Advertise

KABAR RASIKA

Bupati Pekalongan Fadia : Penuntasan Kemiskinan Ekstrem Dengan Cara Kerjasama Seluruh Pihak

Bupati Pekalongan Fadia : Penuntasan Kemiskinan Ekstrem Dengan Cara Kerjasama Seluruh Pihak

Bupati Pekalongan Fadia : Penuntasan Kemiskinan Ekstrem Dengan Cara Kerjasama Seluruh Pihak

KAJEN – Bupati Pekalongan Fadia Arafiq meminta seluruh pihak untuk bekerja sama menuntaskan kemiskinan ekstrem.

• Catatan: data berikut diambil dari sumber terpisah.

(** * relay.py: the hand-tracking WebSocket relay

    A shallow embedding of [relay.py] and the properties of its routing,
    registries and broadcast.

    The program is a set of asyncio coroutines over three module globals
    ([unity_clients], [browser_clients], [messages_forwarded]).  A coroutine
    runs alone between two [await]s; at an [await] it is suspended and the
    other tasks of the relay may write the globals before it is resumed.
    The embedding is a state-and-exception monad over the globals that also
    emits the trace of what happened: the writes of the running coroutine,
    the writes of the other tasks during its suspensions, and its calls on
    the websocket objects.  What the world does at an [await] (the writes
    of the others, and how the awaited call completes) is an argument of
    the model.

    Not modelled: the text of the [log] calls (they read the globals and
    write none), wall-clock time ([start_time], the uptime of the stats
    line), exceptions that do not derive from [Exception] (task
    cancellation), an [await] that never completes. *)

From Stdlib Require Import List String Ascii ZArith Bool Arith Lia.
Import ListNotations.
Local Open Scope string_scope.
Local Open Scope list_scope.

(** ** Python values *)

(** A websocket object, by identity (Python hashes it by identity). *)
Definition conn := nat.

(** [set()] of websocket objects: the list of its members, without
    duplicates, in the order iteration yields them.  Python leaves that
    order unspecified; the model fixes it as the order of insertion. *)
Module PySet.

Definition t := list conn.

Definition empty : t := [].

Definition mem (x : conn) (s : t) : bool := existsb (Nat.eqb x) s.

(** [s.add(x)] *)
Definition add (x : conn) (s : t) : t := if mem x s then s else s ++ [x].

(** [s.discard(x)]: no error when [x] is absent. *)
Definition discard (x : conn) (s : t) : t :=
  filter (fun y => negb (Nat.eqb x y)) s.

(** [len(s)] *)
Definition len (s : t) : nat := List.length s.

(** the truth value of [s] in [if not s] *)
Definition truthy (s : t) : bool := negb (Nat.eqb (len s) 0).

End PySet.

(** The exceptions the program meets.  All derive from [Exception]. *)
Inductive exn :=
| ConnectionClosed      (* websockets.exceptions.ConnectionClosed *)
| RuntimeError          (* raised by a set iterator: Set changed size during iteration *)
| OtherException.       (* any other subclass of Exception *)

(** The classes named in the [except] clauses of the program. *)
Inductive exn_class := ClsConnectionClosed | ClsException.

Definition isinstance (e : exn) (c : exn_class) : bool :=
  match c, e with
  | ClsException, _ => true
  | ClsConnectionClosed, ConnectionClosed => true
  | ClsConnectionClosed, _ => false
  end.

Inductive result (A : Type) :=
| Ok (a : A)
| Raise (e : exn).
Arguments Ok {A} a.
Arguments Raise {A} e.

(** ** The module globals *)

Record relay := mkRelay {
  unity_clients : PySet.t;
  browser_clients : PySet.t;
  messages_forwarded : Z
}.


(** The five writes to the globals that occur in the program text. *)
Inductive mutation :=
| UnityAdd (c : conn)          (* unity_clients.add(c) *)
| UnityDiscard (c : conn)      (* unity_clients.discard(c) *)
| BrowserAdd (c : conn)        (* browser_clients.add(c) *)
| BrowserDiscard (c : conn)    (* browser_clients.discard(c) *)
| ForwardedIncr.               (* messages_forwarded += 1 *)

Definition apply (mu : mutation) (g : relay) : relay :=
  match mu with
  | UnityAdd c =>
      {| unity_clients := PySet.add c (unity_clients g);
         browser_clients := browser_clients g;
         messages_forwarded := messages_forwarded g |}
  | UnityDiscard c =>
      {| unity_clients := PySet.discard c (unity_clients g);
         browser_clients := browser_clients g;
         messages_forwarded := messages_forwarded g |}
  | BrowserAdd c =>
      {| unity_clients := unity_clients g;
         browser_clients := PySet.add c (browser_clients g);
         messages_forwarded := messages_forwarded g |}
  | BrowserDiscard c =>
      {| unity_clients := unity_clients g;
         browser_clients := PySet.discard c (browser_clients g);
         messages_forwarded := messages_forwarded g |}
  | ForwardedIncr =>
      {| unity_clients := unity_clients g;
         browser_clients := browser_clients g;
         messages_forwarded := (messages_forwarded g + 1)%Z |}
  end.

Definition apply_all (mus : list mutation) (g : relay) : relay :=
  fold_left (fun g mu => apply mu g) mus g.

(** ** Suspension points *)

(** What the world does at one [await]: the writes of the other tasks
    while the coroutine is suspended, then how the awaited call completes. *)
Record tick (A : Type) := mkTick {
  during : list mutation;
  completes : result A
}.
Arguments mkTick {A} during completes.
Arguments during {A} t.
Arguments completes {A} t.

(** ** Traces *)

Inductive event :=
| Own (mu : mutation)                               (* a write of the running coroutine *)
| Other (mu : mutation)                             (* a write of another task, at a suspension *)
| Send (c : conn) (m : string) (r : result unit)    (* await c.send(m) *)
| Recv (c : conn) (r : result (option string))      (* one step of async for over c; None: the iteration ends *)
| WaitClosed (c : conn) (r : result unit).          (* await c.wait_closed() *)

(** ** The monad of a coroutine *)

Definition M (A : Type) : Type := relay -> result A * relay * list event.

Definition ret {A} (a : A) : M A := fun g => (Ok a, g, []).

Definition bind {A B} (m : M A) (f : A -> M B) : M B :=
  fun g =>
    match m g with
    | (Ok a, g1, t1) =>
        match f a g1 with
        | (r, g2, t2) => (r, g2, t1 ++ t2)
        end
    | (Raise e, g1, t1) => (Raise e, g1, t1)
    end.

Notation "x <- m ;; k" := (bind m (fun x => k))
  (at level 61, m at next level, right associativity).
Notation "m ;;; k" := (bind m (fun _ => k))
  (at level 61, right associativity).

Definition get : M relay := fun g => (Ok g, g, []).

Definition raise {A} (e : exn) : M A := fun g => (Raise e, g, []).

(** A write of the running coroutine. *)
Definition write (mu : mutation) : M unit :=
  fun g => (Ok tt, apply mu g, [Own mu]).

(** The other tasks run. *)
Definition interleave (mus : list mutation) : M unit :=
  fun g => (Ok tt, apply_all mus g, map Other mus).

Definition emit (e : event) : M unit := fun g => (Ok tt, g, [e]).

Definition complete {A} (r : result A) : M A := fun g => (r, g, []).

(** [try: body except E1: h1 except E2: h2 ...]: the first clause whose
    class the exception is an instance of handles it. *)
Fixpoint dispatch {A} (clauses : list (exn_class * M A)) (e : exn) : M A :=
  match clauses with
  | [] => raise e
  | (c, h) :: rest => if isinstance e c then h else dispatch rest e
  end.

Definition try_except {A} (body : M A) (clauses : list (exn_class * M A)) : M A :=
  fun g =>
    match body g with
    | (Ok a, g1, t1) => (Ok a, g1, t1)
    | (Raise e, g1, t1) =>
        match dispatch clauses e g1 with
        | (r, g2, t2) => (r, g2, t1 ++ t2)
        end
    end.

(** [try: body finally: fin]: [fin] runs however [body] ends; the outcome
    of [body] stands unless [fin] raises. *)
Definition try_finally {A} (body : M A) (fin : M unit) : M A :=
  fun g =>
    match body g with
    | (r, g1, t1) =>
        match fin g1 with
        | (Ok _, g2, t2) => (r, g2, t1 ++ t2)
        | (Raise e, g2, t2) => (Raise e, g2, t1 ++ t2)
        end
    end.

(** [await c.send(m)] *)
Definition await_send (tk : tick unit) (c : conn) (m : string) : M unit :=
  emit (Send c m (completes tk));;; interleave (during tk);;; complete (completes tk).

(** [await c.wait_closed()] *)
Definition await_wait_closed (tk : tick unit) (c : conn) : M unit :=
  emit (WaitClosed c (completes tk));;; interleave (during tk);;; complete (completes tk).

(** One step of [async for message in c]. *)
Definition await_anext (tk : tick (option string)) (c : conn) : M (option string) :=
  emit (Recv c (completes tk));;; interleave (during tk);;; complete (completes tk).

(** ** The program *)

(** One [next] on the iterator of a set.  The iterator records the size of
    the set when the [for] statement starts ([si_used]) and its position
    ([si_pos]); every [next] first compares the present size of the set
    with [si_used] and raises [RuntimeError] when they differ.  [Ok None]
    is the end of the iteration. *)
Definition setiter_next (si_used si_pos : nat) (s : PySet.t) : result (option conn) :=
  if Nat.eqb (PySet.len s) si_used then Ok (nth_error s si_pos) else Raise RuntimeError.

(** The body of the first loop of [broadcast_to_unity], at one client:
<<
        try:
            await client.send(message)
            messages_forwarded += 1
        except websockets.exceptions.ConnectionClosed:
            dead.add(client)
        except Exception as e:
            dead.add(client)
>>
    It returns the set [dead] as the turn leaves it. *)
Definition attempt (tk : tick unit) (client : conn) (message : string)
    (dead : PySet.t) : M PySet.t :=
  try_except
    (await_send tk client message;;;
     write ForwardedIncr;;;
     ret dead)
    [ (ClsConnectionClosed, ret (PySet.add client dead));
      (ClsException, ret (PySet.add client dead)) ].

(** The first loop of [broadcast_to_unity], [for client in unity_clients].
    The iteration is over the global itself, read again at every [next].
    [remaining] counts the steps left to the end of a set of [si_used]
    members, the position is [si_used - remaining]; [fanout i] is what the
    world does at the [await] of step [i]. *)
Fixpoint for_clients (fanout : nat -> tick unit) (message : string)
    (si_used remaining : nat) (dead : PySet.t) : M PySet.t :=
  g <- get;;
  match setiter_next si_used (si_used - remaining) (unity_clients g) with
  | Raise e => raise e
  | Ok None => ret dead
  | Ok (Some client) =>
      match remaining with
      | O => ret dead
      | S remaining' =>
          dead' <- attempt (fanout (si_used - remaining)) client message dead;;
          for_clients fanout message si_used remaining' dead'
      end
  end.

(** The second loop: [for d in dead: unity_clients.discard(d)]. *)
Fixpoint discard_dead (dead : PySet.t) : M unit :=
  match dead with
  | [] => ret tt
  | d :: rest => write (UnityDiscard d);;; discard_dead rest
  end.

Definition broadcast_to_unity (fanout : nat -> tick unit) (message : string) : M unit :=
  g <- get;;
  if negb (PySet.truthy (unity_clients g)) then ret tt
  else
    dead <- for_clients fanout message
              (PySet.len (unity_clients g)) (PySet.len (unity_clients g)) PySet.empty;;
    discard_dead dead.

(** [json.dumps] of a dict of strings to strings none of which holds a
    character that JSON escapes. *)
Definition dquote : string := String (ascii_of_nat 34) EmptyString.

“Bappeda Litbang Kabupaten selaku Koordinator Tim Penuntasan Pemiskinan (TKPK) Kabupaten Pekalongan, para camat, para lurah, serta para mitra yang bekerjasama dengan Pemkab)
Pekalongan saya minta agar bersinergi dan konsisten melakukan upaya dalam mendukung penuntasan kemiskinan di Kabupaten Pekalongan,” tutur Bupati dalam Rapat Koordinasi Penanggulangan Kemiskinan Ekstrem di Kabupaten Pekalongan Tahun 2022 di Aula Lantai 1 Setda, Selasa (19/07).

Fadia mengatakan, kemiskinan ekstrem di Kabupaten Pekalongan perlu mendapatkan perhatian serta ditanggapi secara cepat dan serius agar Pemerintah Kabupaten Pekalongan dapat mencapai target penuntasan kemiskinan sebesar 0 persen pada tahun 2024 sesuai dengan target Pemerintah Pusat.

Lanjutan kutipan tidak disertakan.